## LISTED ENTRIES
--------

#[export] Instance set_m_active {R C V} : Setter (@m_active R C V) := fun f s =>
  mkStatimConsumer (f (m_active s)) (m_rand s) (m_seq s) (m_seqMax s) (m_sendEvent s)
    (m_retxTimer s) (m_retxEvent s) (m_rtt s) (m_interestName s) (m_interestLifeTime s)
    (m_retxSeqs s) (m_seqTimeouts s) (m_seqLastDelay s) (m_seqFullDelay s) (m_seqRetxCounts s)
    (m_delays s) (m_frequency s) (m_firstTime s) (m_random s) (m_interestSent s) (m_dataReceived
    s) (m_timeoutCount s) (m_seqSendTime s) (m_timeoutsBySendBin s) (m_seqFirstSent s)
    (m_seqSatisfied s) (m_lossWindowStart s) (m_lossWindowLen s).
#[export] Instance set_m_rand {R C V} : Setter (@m_rand R C V) := fun f s =>
  mkStatimConsumer (m_active s) (f (m_rand s)) (m_seq s) (m_seqMax s) (m_sendEvent s)
    (m_retxTimer s) (m_retxEvent s) (m_rtt s) (m_interestName s) (m_interestLifeTime s)
    (m_retxSeqs s) (m_seqTimeouts s) (m_seqLastDelay s) (m_seqFullDelay s) (m_seqRetxCounts s)
    (m_delays s) (m_frequency s) (m_firstTime s) (m_random s) (m_interestSent s) (m_dataReceived
    s) (m_timeoutCount s) (m_seqSendTime s) (m_timeoutsBySendBin s) (m_seqFirstSent s)
    (m_seqSatisfied s) (m_lossWindowStart s) (m_lossWindowLen s).
#[export] Instance set_m_seq {R C V} : Setter (@m_seq R C V) := fun f s =>
  mkStatimConsumer (m_active s) (m_rand s) (f (m_seq s)) (m_seqMax s) (m_sendEvent s)
    (m_retxTimer s) (m_retxEvent s) (m_rtt s) (m_interestName s) (m_interestLifeTime s)
    (m_retxSeqs s) (m_seqTimeouts s) (m_seqLastDelay s) (m_seqFullDelay s) (m_seqRetxCounts s)
    (m_delays s) (m_frequency s) (m_firstTime s) (m_random s) (m_interestSent s) (m_dataReceived
    s) (m_timeoutCount s) (m_seqSendTime s) (m_timeoutsBySendBin s) (m_seqFirstSent s)
    (m_seqSatisfied s) (m_lossWindowStart s) (m_lossWindowLen s).
#[export] Instance set_m_sendEvent {R C V} : Setter (@m_sendEvent R C V) := fun f s =>
  mkStatimConsumer (m_active s) (m_rand s) (m_seq s) (m_seqMax s) (f (m_sendEvent s))
    (m_retxTimer s) (m_retxEvent s) (m_rtt s) (m_interestName s) (m_interestLifeTime s)
    (m_retxSeqs s) (m_seqTimeouts s) (m_seqLastDelay s) (m_seqFullDelay s) (m_seqRetxCounts s)
    (m_delays s) (m_frequency s) (m_firstTime s) (m_random s) (m_interestSent s) (m_dataReceived
    s) (m_timeoutCount s) (m_seqSendTime s) (m_timeoutsBySendBin s) (m_seqFirstSent s)
    (m_seqSatisfied s) (m_lossWindowStart s) (m_lossWindowLen s).
#[export] Instance set_m_retxTimer {R C V} : Setter (@m_retxTimer R C V) := fun f s =>
  mkStatimConsumer (m_active s) (m_rand s) (m_seq s) (m_seqMax s) (m_sendEvent s) (f
    (m_retxTimer s)) (m_retxEvent s) (m_rtt s) (m_interestName s) (m_interestLifeTime s)
    (m_retxSeqs s) (m_seqTimeouts s) (m_seqLastDelay s) (m_seqFullDelay s) (m_seqRetxCounts s)
    (m_delays s) (m_frequency s) (m_firstTime s) (m_random s) (m_interestSent s) (m_dataReceived
    s) (m_timeoutCount s) (m_seqSendTime s) (m_timeoutsBySendBin s) (m_seqFirstSent s)
    (m_seqSatisfied s) (m_lossWindowStart s) (m_lossWindowLen s).
#[export] Instance set_m_retxEvent {R C V} : Setter (@m_retxEvent R C V) := fun f s =>
  mkStatimConsumer (m_active s) (m_rand s) (m_seq s) (m_seqMax s) (m_sendEvent s) (m_retxTimer
    s) (f (m_retxEvent s)) (m_rtt s) (m_interestName s) (m_interestLifeTime s) (m_retxSeqs s)
    (m_seqTimeouts s) (m_seqLastDelay s) (m_seqFullDelay s) (m_seqRetxCounts s) (m_delays s)
    (m_frequency s) (m_firstTime s) (m_random s) (m_interestSent s) (m_dataReceived s)
    (m_timeoutCount s) (m_seqSendTime s) (m_timeoutsBySendBin s) (m_seqFirstSent s)
    (m_seqSatisfied s) (m_lossWindowStart s) (m_lossWindowLen s).
#[export] Instance set_m_rtt {R C V} : Setter (@m_rtt R C V) := fun f s =>
  mkStatimConsumer (m_active s) (m_rand s) (m_seq s) (m_seqMax s) (m_sendEvent s) (m_retxTimer
    s) (m_retxEvent s) (f (m_rtt s)) (m_interestName s) (m_interestLifeTime s) (m_retxSeqs s)
    (m_seqTimeouts s) (m_seqLastDelay s) (m_seqFullDelay s) (m_seqRetxCounts s) (m_delays s)
    (m_frequency s) (m_firstTime s) (m_random s) (m_interestSent s) (m_dataReceived s)
    (m_timeoutCount s) (m_seqSendTime s) (m_timeoutsBySendBin s) (m_seqFirstSent s)
    (m_seqSatisfied s) (m_lossWindowStart s) (m_lossWindowLen s).
#[export] Instance set_m_retxSeqs {R C V} : Setter (@m_retxSeqs R C V) := fun f s =>
  mkStatimConsumer (m_active s) (m_rand s) (m_seq s) (m_seqMax s) (m_sendEvent s) (m_retxTimer
    s) (m_retxEvent s) (m_rtt s) (m_interestName s) (m_interestLifeTime s) (f (m_retxSeqs s))
    (m_seqTimeouts s) (m_seqLastDelay s) (m_seqFullDelay s) (m_seqRetxCounts s) (m_delays s)
    (m_frequency s) (m_firstTime s) (m_random s) (m_interestSent s) (m_dataReceived s)
    (m_timeoutCount s) (m_seqSendTime s) (m_timeoutsBySendBin s) (m_seqFirstSent s)
    (m_seqSatisfied s) (m_lossWindowStart s) (m_lossWindowLen s).
#[export] Instance set_m_seqTimeouts {R C V} : Setter (@m_seqTimeouts R C V) := fun f s =>
  mkStatimConsumer (m_active s) (m_rand s) (m_seq s) (m_seqMax s) (m_sendEvent s) (m_retxTimer
    s) (m_retxEvent s) (m_rtt s) (m_interestName s) (m_interestLifeTime s) (m_retxSeqs s) (f
    (m_seqTimeouts s)) (m_seqLastDelay s) (m_seqFullDelay s) (m_seqRetxCounts s) (m_delays s)
    (m_frequency s) (m_firstTime s) (m_random s) (m_interestSent s) (m_dataReceived s)
    (m_timeoutCount s) (m_seqSendTime s) (m_timeoutsBySendBin s) (m_seqFirstSent s)
    (m_seqSatisfied s) (m_lossWindowStart s) (m_lossWindowLen s).
#[export] Instance set_m_seqLastDelay {R C V} : Setter (@m_seqLastDelay R C V) := fun f s =>
  mkStatimConsumer (m_active s) (m_rand s) (m_seq s) (m_seqMax s) (m_sendEvent s) (m_retxTimer
    s) (m_retxEvent s) (m_rtt s) (m_interestName s) (m_interestLifeTime s) (m_retxSeqs s)
    (m_seqTimeouts s) (f (m_seqLastDelay s)) (m_seqFullDelay s) (m_seqRetxCounts s) (m_delays s)
    (m_frequency s) (m_firstTime s) (m_random s) (m_interestSent s) (m_dataReceived s)
    (m_timeoutCount s) (m_seqSendTime s) (m_timeoutsBySendBin s) (m_seqFirstSent s)
    (m_seqSatisfied s) (m_lossWindowStart s) (m_lossWindowLen s).
#[export] Instance set_m_seqFullDelay {R C V} : Setter (@m_seqFullDelay R C V) := fun f s =>
  mkStatimConsumer (m_active s) (m_rand s) (m_seq s) (m_seqMax s) (m_sendEvent s) (m_retxTimer
    s) (m_retxEvent s) (m_rtt s) (m_interestName s) (m_interestLifeTime s) (m_retxSeqs s)
    (m_seqTimeouts s) (m_seqLastDelay s) (f (m_seqFullDelay s)) (m_seqRetxCounts s) (m_delays s)
    (m_frequency s) (m_firstTime s) (m_random s) (m_interestSent s) (m_dataReceived s)
    (m_timeoutCount s) (m_seqSendTime s) (m_timeoutsBySendBin s) (m_seqFirstSent s)
    (m_seqSatisfied s) (m_lossWindowStart s) (m_lossWindowLen s).
#[export] Instance set_m_seqRetxCounts {R C V} : Setter (@m_seqRetxCounts R C V) := fun f s =>
  mkStatimConsumer (m_active s) (m_rand s) (m_seq s) (m_seqMax s) (m_sendEvent s) (m_retxTimer
    s) (m_retxEvent s) (m_rtt s) (m_interestName s) (m_interestLifeTime s) (m_retxSeqs s)
    (m_seqTimeouts s) (m_seqLastDelay s) (m_seqFullDelay s) (f (m_seqRetxCounts s)) (m_delays s)
    (m_frequency s) (m_firstTime s) (m_random s) (m_interestSent s) (m_dataReceived s)
    (m_timeoutCount s) (m_seqSendTime s) (m_timeoutsBySendBin s) (m_seqFirstSent s)
    (m_seqSatisfied s) (m_lossWindowStart s) (m_lossWindowLen s).
#[export] Instance set_m_delays {R C V} : Setter (@m_delays R C V) := fun f s =>
  mkStatimConsumer (m_active s) (m_rand s) (m_seq s) (m_seqMax s) (m_sendEvent s) (m_retxTimer
    s) (m_retxEvent s) (m_rtt s) (m_interestName s) (m_interestLifeTime s) (m_retxSeqs s)
    (m_seqTimeouts s) (m_seqLastDelay s) (m_seqFullDelay s) (m_seqRetxCounts s) (f (m_delays s))
    (m_frequency s) (m_firstTime s) (m_random s) (m_interestSent s) (m_dataReceived s)
    (m_timeoutCount s) (m_seqSendTime s) (m_timeoutsBySendBin s) (m_seqFirstSent s)
    (m_seqSatisfied s) (m_lossWindowStart s) (m_lossWindowLen s).
#[export] Instance set_m_firstTime {R C V} : Setter (@m_firstTime R C V) := fun f s =>
  mkStatimConsumer (m_active s) (m_rand s) (m_seq s) (m_seqMax s) (m_sendEvent s) (m_retxTimer
    s) (m_retxEvent s) (m_rtt s) (m_interestName s) (m_interestLifeTime s) (m_retxSeqs s)
    (m_seqTimeouts s) (m_seqLastDelay s) (m_seqFullDelay s) (m_seqRetxCounts s) (m_delays s)
    (m_frequency s) (f (m_firstTime s)) (m_random s) (m_interestSent s) (m_dataReceived s)
    (m_timeoutCount s) (m_seqSendTime s) (m_timeoutsBySendBin s) (m_seqFirstSent s)
    (m_seqSatisfied s) (m_lossWindowStart s) (m_lossWindowLen s).
#[export] Instance set_m_random {R C V} : Setter (@m_random R C V) := fun f s =>
  mkStatimConsumer (m_active s) (m_rand s) (m_seq s) (m_seqMax s) (m_sendEvent s) (m_retxTimer
    s) (m_retxEvent s) (m_rtt s) (m_interestName s) (m_interestLifeTime s) (m_retxSeqs s)
    (m_seqTimeouts s) (m_seqLastDelay s) (m_seqFullDelay s) (m_seqRetxCounts s) (m_delays s)
    (m_frequency s) (m_firstTime s) (f (m_random s)) (m_interestSent s) (m_dataReceived s)
    (m_timeoutCount s) (m_seqSendTime s) (m_timeoutsBySendBin s) (m_seqFirstSent s)
    (m_seqSatisfied s) (m_lossWindowStart s) (m_lossWindowLen s).
#[export] Instance set_m_interestSent {R C V} : Setter (@m_interestSent R C V) := fun f s =>
  mkStatimConsumer (m_active s) (m_rand s) (m_seq s) (m_seqMax s) (m_sendEvent s) (m_retxTimer
    s) (m_retxEvent s) (m_rtt s) (m_interestName s) (m_interestLifeTime s) (m_retxSeqs s)
    (m_seqTimeouts s) (m_seqLastDelay s) (m_seqFullDelay s) (m_seqRetxCounts s) (m_delays s)
    (m_frequency s) (m_firstTime s) (m_random s) (f (m_interestSent s)) (m_dataReceived s)
    (m_timeoutCount s) (m_seqSendTime s) (m_timeoutsBySendBin s) (m_seqFirstSent s)
    (m_seqSatisfied s) (m_lossWindowStart s) (m_lossWindowLen s).
#[export] Instance set_m_dataReceived {R C V} : Setter (@m_dataReceived R C V) := fun f s =>
  mkStatimConsumer (m_active s) (m_rand s) (m_seq s) (m_seqMax s) (m_sendEvent s) (m_retxTimer
    s) (m_retxEvent s) (m_rtt s) (m_interestName s) (m_interestLifeTime s) (m_retxSeqs s)
    (m_seqTimeouts s) (m_seqLastDelay s) (m_seqFullDelay s) (m_seqRetxCounts s) (m_delays s)
    (m_frequency s) (m_firstTime s) (m_random s) (m_interestSent s) (f (m_dataReceived s))
    (m_timeoutCount s) (m_seqSendTime s) (m_timeoutsBySendBin s) (m_seqFirstSent s)
    (m_seqSatisfied s) (m_lossWindowStart s) (m_lossWindowLen s).
#[export] Instance set_m_timeoutCount {R C V} : Setter (@m_timeoutCount R C V) := fun f s =>
  mkStatimConsumer (m_active s) (m_rand s) (m_seq s) (m_seqMax s) (m_sendEvent s) (m_retxTimer
    s) (m_retxEvent s) (m_rtt s) (m_interestName s) (m_interestLifeTime s) (m_retxSeqs s)
    (m_seqTimeouts s) (m_seqLastDelay s) (m_seqFullDelay s) (m_seqRetxCounts s) (m_delays s)
    (m_frequency s) (m_firstTime s) (m_random s) (m_interestSent s) (m_dataReceived s) (f
    (m_timeoutCount s)) (m_seqSendTime s) (m_timeoutsBySendBin s) (m_seqFirstSent s)
    (m_seqSatisfied s) (m_lossWindowStart s) (m_lossWindowLen s).
#[export] Instance set_m_seqSendTime {R C V} : Setter (@m_seqSendTime R C V) := fun f s =>
  mkStatimConsumer (m_active s) (m_rand s) (m_seq s) (m_seqMax s) (m_sendEvent s) (m_retxTimer
    s) (m_retxEvent s) (m_rtt s) (m_interestName s) (m_interestLifeTime s) (m_retxSeqs s)
    (m_seqTimeouts s) (m_seqLastDelay s) (m_seqFullDelay s) (m_seqRetxCounts s) (m_delays s)
    (m_frequency s) (m_firstTime s) (m_random s) (m_interestSent s) (m_dataReceived s)
    (m_timeoutCount s) (f (m_seqSendTime s)) (m_timeoutsBySendBin s) (m_seqFirstSent s)
    (m_seqSatisfied s) (m_lossWindowStart s) (m_lossWindowLen s).
#[export] Instance set_m_timeoutsBySendBin {R C V} : Setter (@m_timeoutsBySendBin R C V) := fun f s =>
  mkStatimConsumer (m_active s) (m_rand s) (m_seq s) (m_seqMax s) (m_sendEvent s) (m_retxTimer
    s) (m_retxEvent s) (m_rtt s) (m_interestName s) (m_interestLifeTime s) (m_retxSeqs s)
    (m_seqTimeouts s) (m_seqLastDelay s) (m_seqFullDelay s) (m_seqRetxCounts s) (m_delays s)
    (m_frequency s) (m_firstTime s) (m_random s) (m_interestSent s) (m_dataReceived s)
    (m_timeoutCount s) (m_seqSendTime s) (f (m_timeoutsBySendBin s)) (m_seqFirstSent s)
    (m_seqSatisfied s) (m_lossWindowStart s) (m_lossWindowLen s).
#[export] Instance set_m_seqFirstSent {R C V} : Setter (@m_seqFirstSent R C V) := fun f s =>
  mkStatimConsumer (m_active s) (m_rand s) (m_seq s) (m_seqMax s) (m_sendEvent s) (m_retxTimer
    s) (m_retxEvent s) (m_rtt s) (m_interestName s) (m_interestLifeTime s) (m_retxSeqs s)
    (m_seqTimeouts s) (m_seqLastDelay s) (m_seqFullDelay s) (m_seqRetxCounts s) (m_delays s)
    (m_frequency s) (m_firstTime s) (m_random s) (m_interestSent s) (m_dataReceived s)
    (m_timeoutCount s) (m_seqSendTime s) (m_timeoutsBySendBin s) (f (m_seqFirstSent s))
    (m_seqSatisfied s) (m_lossWindowStart s) (m_lossWindowLen s).
#[export] Instance set_m_seqSatisfied {R C V} : Setter (@m_seqSatisfied R C V) := fun f s =>
  mkStatimConsumer (m_active s) (m_rand s) (m_seq s) (m_seqMax s) (m_sendEvent s) (m_retxTimer
    s) (m_retxEvent s) (m_rtt s) (m_interestName s) (m_interestLifeTime s) (m_retxSeqs s)
    (m_seqTimeouts s) (m_seqLastDelay s) (m_seqFullDelay s) (m_seqRetxCounts s) (m_delays s)
    (m_frequency s) (m_firstTime s) (m_random s) (m_interestSent s) (m_dataReceived s)
    (m_timeoutCount s) (m_seqSendTime s) (m_timeoutsBySendBin s) (m_seqFirstSent s) (f
    (m_seqSatisfied s)) (m_lossWindowStart s) (m_lossWindowLen s).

--------

## ACTIVITY
Please output the exact lines of the records above, beginning with the first and stopping after the line that holds "Setter (@m_rand R", and nothing else.

## SOLVED PROBLEM
#[export] Instance set_m_active {R C V} : Setter (@m_active R C V) := fun f s =>
  mkStatimConsumer (f (m_active s)) (m_rand s) (m_seq s) (m_seqMax s) (m_sendEvent s)
    (m_retxTimer s) (m_retxEvent s) (m_rtt s) (m_interestName s) (m_interestLifeTime s)
    (m_retxSeqs s) (m_seqTimeouts s) (m_seqLastDelay s) (m_seqFullDelay s) (m_seqRetxCounts s)
    (m_delays s) (m_frequency s) (m_firstTime s) (m_random s) (m_interestSent s) (m_dataReceived
    s) (m_timeoutCount s) (m_seqSendTime s) (m_timeoutsBySendBin s) (m_seqFirstSent s)
    (m_seqSatisfied s) (m_lossWindowStart s) (m_lossWindowLen s).
#[export] Instance set_m_rand {R C V} : Setter (@m_rand R C V) := fun f s =>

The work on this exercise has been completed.